▶ ACTIVITY: Look through the records that follow. Copy every line containing the word "Hcontent".

▶ Items from a data source:
BEGIN

Definition get {A : Type} (f : server -> A) : M A := fun s => (Ok (f s), s).
Definition modify (f : server -> server) : M unit := fun s => (Ok tt, f s).
Definition lift {A : Type} (r : result A) : M A := fun s => (r, s).
Definition raise {A : Type} (cls : exn_class) (msg : string) : M A :=
  fun s => (Raise (Exn cls msg), s).

(** [try: body except ...]: [clauses e] is the body of the first clause
    that matches [e], [None] when no clause does. An exception raised in
    a clause is not caught by the statement. *)
Definition try_except {A : Type} (body : M A) (clauses : exn -> option (M A))
  : M A := fun s =>
  match body s with
  | (Ok a, s') => (Ok a, s')
  | (Raise e, s') =>
      match clauses e with
      | Some h => h s'
      | None => (Raise e, s')
      end
  end.

(** [try: body except: pass]. *)
Definition ignoring (body : M unit) : M unit :=
  try_except body (fun _ => Some (mret tt)).

(** [for x in l: body x]. *)
Fixpoint for_each {A : Type} (body : A -> M unit) (l : list A) : M unit :=
  match l with
  | [] => mret tt
  | x :: l' => body x;; for_each body l'
  end.

(** ** Socket and file system calls *)

Definition ebadf : exn := Exn OSError "[Errno 9] Bad file descriptor".

(** [client_socket.sendall(json.dumps(msg).encode('utf-8'))] for a value
    [msg] that [json.dumps] accepts. *)
Definition sendall (c : sock) (msg : pyval) : M unit := fun s =>
  if bool_decide (c ∈ closed s)
  then (Raise ebadf, log (EvSend c msg false) s)
  else match link_of s c with
       | LinkUp => (Ok tt, log (EvSend c msg true) s)
       | LinkBroken =>
           (Raise (Exn OSError "[Errno 32] Broken pipe"), log (EvSend c msg false) s)
       | LinkStalled =>
           (Raise (Exn SocketTimeout "timed out"), log (EvSend c msg false) s)
       end.

(** [client_socket.close()]: closing again is allowed. *)
Definition close (c : sock) : M unit := fun s =>
  (Ok tt, log (EvClose c) (set_closed ({[c]} ∪ closed s) s)).

Definition settimeout (c : sock) : M unit := fun s =>
  if bool_decide (c ∈ closed s) then (Raise ebadf, s) else (Ok tt, s).

(** [json.dumps(v)]. *)
Definition json_dumps (v : pyval) : result pyval :=
  match first_object v with
  | None => Ok v
  | Some ty =>
      Raise (Exn TypeError ("Object of type " +:+ ty +:+ " is not JSON serializable"))
  end.

(** [response[k] = v]. *)
Definition setitem (response : pyval) (k : string) (v : pyval) : result pyval :=
  match response with
  | PDict d => Ok (PDict (dict_set d k v))
  | PList _ =>
      Raise (Exn TypeError "list indices must be integers or slices, not str")
  | _ =>
      Raise (Exn TypeError
               ("'" +:+ type_name response +:+ "' object does not support item assignment"))
  end.

(** [if request_id: response["request_id"] = request_id]. *)
Definition attach (request_id response : pyval) : result pyval :=
  if truthy request_id
  then setitem response "request_id" request_id
  else Ok response.

(** The data of one [recv], by what [json.loads(data.decode('utf-8'))]
    does with it: [decode] raises [UnicodeDecodeError], [loads] raises
    [JSONDecodeError], or [loads] returns a value. *)
Inductive payload : Type :=
| NotUtf8 (detail : string)
| NotJson (detail : string)
| Json (v : pyval).

Definition loads (p : payload) : result pyval :=
  match p with
  | NotUtf8 detail => Raise (Exn UnicodeDecodeError detail)
  | NotJson detail => Raise (Exn JSONDecodeError detail)
  | Json v => Ok v
  end.

(** How one [recv(4096)] ends: the timeout of one second passes, the call
    fails, the peer has closed (empty data), or data arrives. *)
Inductive received : Type :=
| RecvTimeout
| RecvFailed (detail : string)
| RecvEmpty
| RecvData (p : payload).

(** [settimeout(1.0); recv(4096)]: [None] is the empty data. *)
Definition recv (c : sock) (r : received) : M (option payload) := fun s =>
  if bool_decide (c ∈ closed s) then (Raise ebadf, s)
  else match r with
       | RecvTimeout => (Raise (Exn SocketTimeout "timed out"), s)
       | RecvFailed detail => (Raise (Exn OSError detail), s)
       | RecvEmpty => (Ok None, s)
       | RecvData p => (Ok (Some p), s)
       end.

Definition occupied (p : path_state) : bool :=
  match p with
  | Absent => false
  | Stale | Directory | Bound => true
  end.

(** [os.path.exists(socket_path)]. *)
Definition path_exists : M bool := get (fun s => occupied (path s)).

(** [os.unlink(socket_path)], on a path that exists: a directory is
    refused, a file goes when the directory it is in can be written. *)
Definition removable (s : server) : bool :=
  dir_writable s && negb (bool_decide (path s = Directory)).

Definition unlink : M unit := fun s =>
  match path s with
  | Directory => (Raise (Exn OSError "[Errno 21] Is a directory"), s)
  | _ =>
      if dir_writable s then (Ok tt, set_path Absent s)
      else (Raise (Exn OSError "[Errno 13] Permission denied"), s)
  end.

(* ===================================================================== *)
(** ** The client session: [handle_client] *)
(* ===================================================================== *)

Definition invalid_json : pyval := error_envelope "Invalid JSON format".

Definition server_error (detail : string) : pyval :=
  error_envelope ("Server error: " +:+ detail).

Definition shutdown_notice : pyval :=
  PDict [("success", PBool false); ("error", PStr "Server shutting down");
         ("shutdown", PBool true)].

(** How one turn of a [while] loop ends: at the loop test again
    ([continue], or the end of the body), or out of the loop ([break]). *)
Inductive ctl : Type := Next | Break.

(** [l.remove(x)]: the first occurrence goes. *)
Fixpoint remove_first (x : sock) (l : list sock) : list sock :=
  match l with
  | [] => []
  | y :: l' => if bool_decide (x = y) then l' else y :: remove_first x l'
  end.

(** [with self.client_lock: self.client_sockets.append(client_socket)]. *)
Definition register (c : sock) : M unit :=
  modify (fun s => set_client_sockets (client_sockets s ++ [c]) s).

(** [with self.client_lock: if client_socket in self.client_sockets:
    self.client_sockets.remove(client_socket)]. *)
Definition unregister (c : sock) : M unit :=
  modify (fun s =>
    if bool_decide (c ∈ client_sockets s)
    then set_client_sockets (remove_first c (client_sockets s)) s
    else s).

Definition set_phase (c : sock) (p : phase) : M unit :=
  modify (fun s => set_threads (<[c := p]> (threads s)) s).

Section Session.

Variable table : gmap string handler.
Definition pbind {A B} (c : P A) (k : A → P B) : P B :=
  λ s, match c s with
       | (s', Ok a) => k a s'
       | (s', Raise e) => (s', Raise e)
       end.

(** A method of the frame, run on the frame of the panel. *)
Definition on_frame {A} (c : M A) : P A :=
  λ s, (Panel (fst (c (frame s))) (notices s), snd (c (frame s))).

Definition notify (n : notice) : P unit :=
  λ s, (Panel (frame s) (notices s ++ [n]), Ok tt).

Definition set_default_spd (v : value) (r : robot) : robot :=
  Robot (robot_name r) (current_position r) v (default_acc r)
    (missions r) (selected_mission r) (mission_execution_thread r)
    (mission_execution_stop_event r) (active_runs r) (threads_started r)
    (dragging_item r)
    (dragging_start_index r) (speed_scale r) (distance_scale r) (base_delay r)
    (max_delay r) (effects r).

(** The frame [{"T": 104, ...}] of the current pose with the default
    speed and acceleration. *)
Definition pose_fields (r : robot) : dict :=
  {[ "T" := VInt 104;
     "x" := px (current_position r); "y" := py (current_position r);
     "z" := pz (current_position r); "t" := pt (current_position r);
     "spd" := default_spd r; "acc" := default_acc r ]}.

Definition pose_command (r : robot) : json := JObj (pose_fields r).

(** [self.missions[self.selected_mission]["steps"].append(cmd)] *)
Definition append_step (cmd : json) : M unit :=
  steps <- selected_steps ;;
  set_selected_steps (steps ++ [cmd]).

(** [steps[index]] *)
Definition step_at (index : nat) : M json :=
  steps <- selected_steps ;;
  lift_or IndexError (steps !! index).
(** C4, as the code has it.  In a run in which hash [h] is never evicted
    from the dedup set, whatever other hashes are evicted, [h] is
    fetched for classification at most once and an
    [interesting_transaction] event is published for it at most once,
    however often the feed delivers it.  In every run the dedup set
    holds at most 10000 hashes after each step, and a pass that makes it
    overflow cuts it down to 5000 hashes. *)
Theorem dedup_holds_until_eviction (steps : list Step) (h : TxHash) :
  let m := run slot filters steps in
  (never_drops slot filters h started steps = true →
   times_classified h m ≤ 1 ∧ times_published h m ≤ 1) ∧
  (N.of_nat (length (processed_txs m)) ≤ 10000)%N ∧
  (∀ s : Step,
     evicts slot filters m s = true →
     length (processed_txs (step slot filters m s)) = 5000).
Proof.
  intros m. destruct consistent_started as [Hc0 Hr0].
  assert (Hc : consistent m) by by apply run_consistent.
  split_and!.
  - intros Hnd.
    destruct (run_keeps_known h steps started Hc0 Hnd) as [Hcl _].
    { split; [vm_compute; lia|]. intros Hf. by apply elem_of_nil in Hf. }
    change (times_classified h m ≤ 1) in Hcl.
    split; [done|]. pose proof (published_le_classified h m Hc). lia.
  - apply Hc.
  - intros s He. by apply (step_invariant m s Hc).
Qed.

End PipelineFacts.

(** *** A hash delivered again after its eviction *)

Section ReplayFacts.
Import Mempool Scenario.

Lemma hashes_from_snoc (h : TxHash) (n : nat) :
  hashes_from h (S n) = hashes_from h n ++ [(h + N.of_nat n)%N].
Proof.
  revert h. induction n as [|n IH]; intros h.
  - simpl. f_equal. lia.
  - change (hashes_from h (S (S n))) with (h :: hashes_from (N.succ h) (S n)).
    rewrite IH. simpl. do 3 f_equal. lia.
Qed.

Lemma hashes_from_bounds (h x : TxHash) (n : nat) :
  x ∈ hashes_from h n → (h ≤ x < h + N.of_nat n)%N.
Proof.
  revert h. induction n as [|n IH]; intros h; simpl.
  - by intros ?%elem_of_nil.
  - intros [->|Hx%IH]%elem_of_cons; lia.
Qed.
(** A match of the lazy quantifier takes at least one character. *)
Lemma dot_plus_lazy_inv (s : string) :
  forall taken m b,
    dot_plus_lazy after_mime taken s = Some (m, b) ->
    exists more rest,
      more <> "" /\ b <> "" /\
      m = ("image/" ++ taken ++ more)%string /\
      s = (more ++ ";base64," ++ b ++ rest)%string.
Proof.
  induction s as [| c s IH]; intros taken m b H; simpl in H; [discriminate |].
  destruct (is_newline c); [discriminate |].
  destruct (after_mime (taken ++ String c "") s) as [[m' b'] |] eqn:Ek.
  - injection H as -> ->.
    apply after_mime_inv in Ek. destruct Ek as (-> & Hb & rest & ->).
    exists (String c ""), rest. repeat split; [discriminate | exact Hb].
  - apply IH in H. destruct H as (more & rest & _ & Hb & -> & ->).
    exists (String c more), rest.
    repeat split; [discriminate | exact Hb |].
    rewrite append_assoc. reflexivity.
Qed.

Lemma match_data_url_inv (url m b : string) :
  match_data_url url = Some (m, b) ->
  exists subtype rest,
    subtype <> "" /\ b <> "" /\
    m = ("image/" ++ subtype)%string /\
    url = ("data:image/" ++ subtype ++ ";base64," ++ b ++ rest)%string.
Proof.
  unfold match_data_url. intro H.
  destruct (strip_prefix "data:image/" url) as [s |] eqn:Ep; [| discriminate].
  apply strip_prefix_inv in Ep.
  apply dot_plus_lazy_inv in H. destruct H as (more & rest & Hm & Hb & -> & ->).
  exists more, rest. repeat split; assumption.
Qed.

(** A URL that is not of the shape is not matched. *)
Lemma match_data_url_shape (url : string) :
  ~ data_url_shaped url -> match_data_url url = None.
Proof.
  intro Hn. destruct (match_data_url url) as [[m b] |] eqn:E; [| reflexivity].
  exfalso. apply Hn. apply match_data_url_inv in E.
  destruct E as (subtype & rest & _ & _ & _ & ->).
  exists subtype, (b ++ rest)%string. reflexivity.
Qed.

(** Without a [;] ahead, neither the rest of the pattern nor the lazy
    quantifier finds a match. *)
Lemma after_mime_no_semicolon (s : string) :
  no_semicolon s = true -> forall taken, after_mime taken s = None.
Proof.
  unfold no_semicolon, after_mime. intros H taken.
  destruct s as [| c s]; [reflexivity |].
  simpl in H. apply andb_prop in H. destruct H as [Hc _].
  apply negb_true_iff in Hc. rewrite Ascii.eqb_sym in Hc.
  cbn [strip_prefix]. rewrite Hc. reflexivity.
Qed.

Lemma dot_plus_lazy_no_semicolon (s : string) :
  no_semicolon s = true -> forall taken, dot_plus_lazy after_mime taken s = None.
Proof.
  induction s as [| c s IH]; intros H taken; [reflexivity |].
  assert (Hs : no_semicolon s = true).
  { unfold no_semicolon in *. simpl in H. apply andb_prop in H. apply H. }
  simpl. destruct (is_newline c); [reflexivity |].
  rewrite (after_mime_no_semicolon s Hs). apply IH. exact Hs.
Qed.

(** The lazy quantifier stops at the end of a plain subtype. *)
Lemma dot_plus_lazy_plain (subtype b : string) :
  subtype <> "" ->
  forallb is_subtype_char (list_ascii_of_string subtype) = true ->
  dot_plus b = Some b ->
  forall taken,
    dot_plus_lazy after_mime taken (subtype ++ ";base64," ++ b) =
    Some (("image/" ++ taken ++ subtype)%string, b).
Proof.
  intros Hne Hplain Hb.
  induction subtype as [| c s IH]; intro taken; [congruence |].
  simpl in Hplain. apply andb_prop in Hplain. destruct Hplain as [Hc Hs].
  unfold is_subtype_char in Hc. apply andb_prop in Hc. destruct Hc as [_ Hnl].
  apply negb_true_iff in Hnl.
  set (tail := (";base64," ++ b)%string) in *.
  change (String c s ++ tail)%string with (String c (s ++ tail)).
  cbn [dot_plus_lazy]. rewrite Hnl.
  destruct s as [| c' s'].
  - change ("" ++ tail)%string with tail. subst tail.
    unfold after_mime. rewrite strip_prefix_app, Hb. reflexivity.
  - assert (Hc' : Ascii.eqb ";"%char c' = false).
    { simpl in Hs. apply andb_prop in Hs. destruct Hs as [Hc' _].
      unfold is_subtype_char in Hc'. apply andb_prop in Hc'.
      destruct Hc' as [Hc' _]. apply negb_true_iff in Hc'.
      rewrite Ascii.eqb_sym. exact Hc'. }
    replace (after_mime (taken ++ String c "") (String c' s' ++ tail))
      with (@None (string * string))
      by (unfold after_mime; cbn [append strip_prefix]; rewrite Hc'; reflexivity).
    rewrite IH by (congruence || exact Hs).
    rewrite append_assoc. reflexivity.
Qed.

Lemma match_data_url_plain (subtype : string) (bs : list byte) :
  bs <> [] ->
  plain_subtype subtype = true ->
  match_data_url (data_url ("image/" ++ subtype) bs) =
  Some (("image/" ++ subtype)%string, b64encode bs).
Proof.
  intros Hbs Hsub. unfold plain_subtype in Hsub.
  apply andb_prop in Hsub. destruct Hsub as [Hne Hplain].
  apply negb_true_iff in Hne. apply String.eqb_neq in Hne.
  assert (Hb : dot_plus (b64encode bs) = Some (b64encode bs)).
  { unfold dot_plus. rewrite dot_star_plain.
    - unfold b64encode. destruct bs as [| a [| b [| c r]]]; [congruence | | |];
        reflexivity.
    - unfold b64encode. rewrite list_ascii_of_string_of_list_ascii.
      apply b64encode_chars_plain. }
  unfold match_data_url, data_url.
  change (strip_prefix "data:image/"
            ("data:" ++ ("image/" ++ subtype) ++ ";base64," ++ b64encode bs))
    with (Some (subtype ++ ";base64," ++ b64encode bs)%string).
  cbv beta iota.
  rewrite dot_plus_lazy_plain by assumption. reflexivity.
Qed.

(** ** The translator *)

Lemma getitem_found (d : list (string * pyval)) (k : string) (v : pyval) :
  lookup k d = Some v -> getitem (VDict d) k = ret v.
Proof. intro H. simpl. rewrite H. reflexivity. Qed.

Lemma process_part_text (part : pyval) (t : string) (acc : list pyval) :
  is_text_part part t -> process_part part acc = ret (acc ++ [VStr t]).
Proof.
  intros [d t' Htype Htext]. unfold process_part.
  rewrite (getitem_found _ _ _ Htype), bind_ret.
  change (eq_str (VStr "text") "text") with true. cbv iota.
  rewrite (getitem_found _ _ _ Htext), bind_ret. reflexivity.
Qed.

Lemma process_part_other (part : pyval) (acc : list pyval) :
  is_other_part part -> process_part part acc = ret acc.
Proof.
  intros [d type Htype Ht Hi]. unfold process_part.
  rewrite (getitem_found _ _ _ Htype), bind_ret, Ht, Hi. reflexivity.
Qed.

Lemma base64_to_blob_unmatched (url : string) :
  match_data_url url = None -> base64_to_blob (VStr url) = invalid_format.
Proof. intro H. unfold base64_to_blob. rewrite H. reflexivity. Qed.

Lemma process_part_image_unmatched (part : pyval) (url : string)
    (acc : list pyval) :
  is_image_part part (VStr url) ->
  match_data_url url = None ->
  process_part part acc = invalid_format.
Proof.
  intros Hpart Hurl. inversion Hpart as [d image_url u Htype Himage Hu]; subst.
  unfold process_part.
  rewrite (getitem_found _ _ _ Htype), bind_ret.
  change (eq_str (VStr "image_url") "text") with false.
  change (eq_str (VStr "image_url") "image_url") with true. cbv iota.
  rewrite (getitem_found _ _ _ Himage), bind_ret.
  rewrite (getitem_found _ _ _ Hu), bind_ret.
  rewrite (base64_to_blob_unmatched _ Hurl). reflexivity.
Qed.

Lemma for_each_text_parts (parts : list pyval) (texts : list string) :
  Forall2 is_text_part parts texts ->
  forall acc, for_each parts process_part acc = ret (acc ++ map VStr texts).
Proof.
  induction 1 as [| part t parts texts Hpart _ IH]; intro acc;
    cbn [for_each map].
  - rewrite app_nil_r. reflexivity.
  - rewrite (process_part_text _ _ _ Hpart), bind_ret, IH, <- app_assoc.
    reflexivity.
Qed.

Section TranslatorProperties.

Variable py_str : pyval -> string.

Lemma process_message_parts (message : pyval) (parts : list pyval)
    (acc : list pyval) :
  is_parts_message message parts ->
  process_message py_str message acc = for_each parts process_part acc.
Proof.
  intros [d role ps Hrole Hsys Hcontent]. unfold process_message.
  rewrite (getitem_found _ _ _ Hrole), bind_ret, Hsys.
  rewrite (getitem_found _ _ _ Hcontent), bind_ret.
  unfold py_iter. rewrite bind_ret. reflexivity.
Qed.

Lemma process_message_text (message : pyval) (m : text_message)
    (acc : list pyval) :
  is_text_message message m ->
  process_message py_str message acc = ret (acc ++ flattened m).
Proof.
  intros [d x Hrole Hcontent | msg parts texts Hmsg Hparts].
  - unfold process_message.
    rewrite (getitem_found _ _ _ Hrole), bind_ret.
    change (eq_str (VStr "system") "system") with true. cbv iota.
    rewrite (getitem_found _ _ _ Hcontent), bind_ret. reflexivity.
  - rewrite (process_message_parts _ _ _ Hmsg).
    apply for_each_text_parts. exact Hparts.
Qed.

Lemma for_each_text_messages (messages : list pyval)
    (conversation : list text_message) :
  Forall2 is_text_message messages conversation ->
  forall acc,
    for_each messages (process_message py_str) acc =
    ret (acc ++ flat_map flattened conversation).
Proof.
  induction 1 as [| message m messages conversation Hm _ IH]; intro acc;
    cbn [for_each flat_map].
  - rewrite app_nil_r. reflexivity.
  - rewrite (process_message_text _ _ _ Hm), bind_ret, IH, <- app_assoc.
    reflexivity.
Qed.

(** A single bare message is treated as a list of one message. *)
Lemma process_messages_bare_dict (d : list (string * pyval)) :
  process_messages py_str (VDict d) = process_messages py_str (VList [VDict d]).
Proof. reflexivity. Qed.

Lemma process_messages_list (messages : list pyval) :
  process_messages py_str (VList messages) =
  for_each messages (process_message py_str) [].
Proof. unfold process_messages, py_iter. rewrite bind_ret. reflexivity. Qed.

(** C2: on a conversation that holds text only, [process_messages] returns
    the flattening of its messages in order: a system message with string
    [x] gives the one element ["Your general instruction: " ++ x], a message
    of another role gives the texts of its parts in order, and nothing is
    printed. *)
Theorem process_messages_text_only (messages : list pyval)
    (conversation : list text_message) :
  Forall2 is_text_message messages conversation ->
  process_messages py_str (VList messages) =
  ret (flat_map flattened conversation).
Proof.
  intro H. rewrite process_messages_list.
  apply (for_each_text_messages _ _ H []).
Qed.
(** * Savings calculator (app.js): input sanitizer and projection engine

    The file embeds the [SavingsCalculator] class of [src/app.js]:
    - [sanitizeInput] on strings (executable);
    - [getInputValues], [calculate], [formatCurrency] and the progress-bar
      width of [displayResults] on JavaScript numbers;
    - the [keypress] filter, [validateInput] with the error display,
      [loadExample], [clearAll] and [setDefaultValues] on a record of the
      four inputs, with [parseFloat] on texts of code units below 256.
    Timers (the debounce, the animation delays) are left out: a function
    that acts after a delay is modelled by the state it leaves.

    JavaScript numbers are modelled twice.

    - [Binary64] embeds [calculate] on the numbers of the machine
      (IEEE 754 binary64, with [Math.pow] left to the platform): what is
      stated there holds of the program with its rounding and overflow.
    - [JS] models numbers as extended reals: a finite number is an exact
      real (binary64 rounding and overflow are not modelled), and the
      IEEE special values [Infinity], [-Infinity] and [NaN] are kept, so
      that division by zero, [isFinite], [isNaN] and the propagation of
      [NaN] through [Math.max] behave as in the language.  Zero is
      unsigned and stands for [+0]: every divisor of the program is
      built from non-negative inputs.  This model carries the statements
      that do not depend on rounding (the branches taken, the special
      values, the texts of the form), the worked examples, and the
      statements made of the formulas in exact real arithmetic. *)

From Stdlib Require Import Reals Lra Lia ZArith Bool List String Ascii.
From Stdlib Require Import DecimalString.
From Stdlib Require Import Floats.
Import ListNotations.

Set Warnings "-inexact-float".

(* ================================================================== *)
(** * JavaScript numbers *)

Module JS.

Local Open Scope R_scope.

Inductive number : Type :=
| Fin (x : R)
| PInf
| NInf
| NaN.

Definition Rltb (x y : R) : bool := if Rlt_dec x y then true else false.
Definition Rleb (x y : R) : bool := if Rle_dec x y then true else false.
Definition Reqb (x y : R) : bool := if Req_dec_T x y then true else false.

(** [a < b], [a <= b], [a > b]: every comparison with [NaN] is false. *)
Definition lt (a b : number) : bool :=
  match a, b with
  | NaN, _ | _, NaN => false
  | Fin x, Fin y => Rltb x y
  | NInf, NInf => false
  | NInf, _ => true
  | _, NInf => false
  | PInf, _ => false
  | Fin _, PInf => true
  end.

END

▶ EXERCISE SOLUTION:
  intros [d role ps Hrole Hsys Hcontent]. unfold process_message.
  rewrite (getitem_found _ _ _ Hcontent), bind_ret.
  intros [d x Hrole Hcontent | msg parts texts Hmsg Hparts].
    rewrite (getitem_found _ _ _ Hcontent), bind_ret. reflexivity.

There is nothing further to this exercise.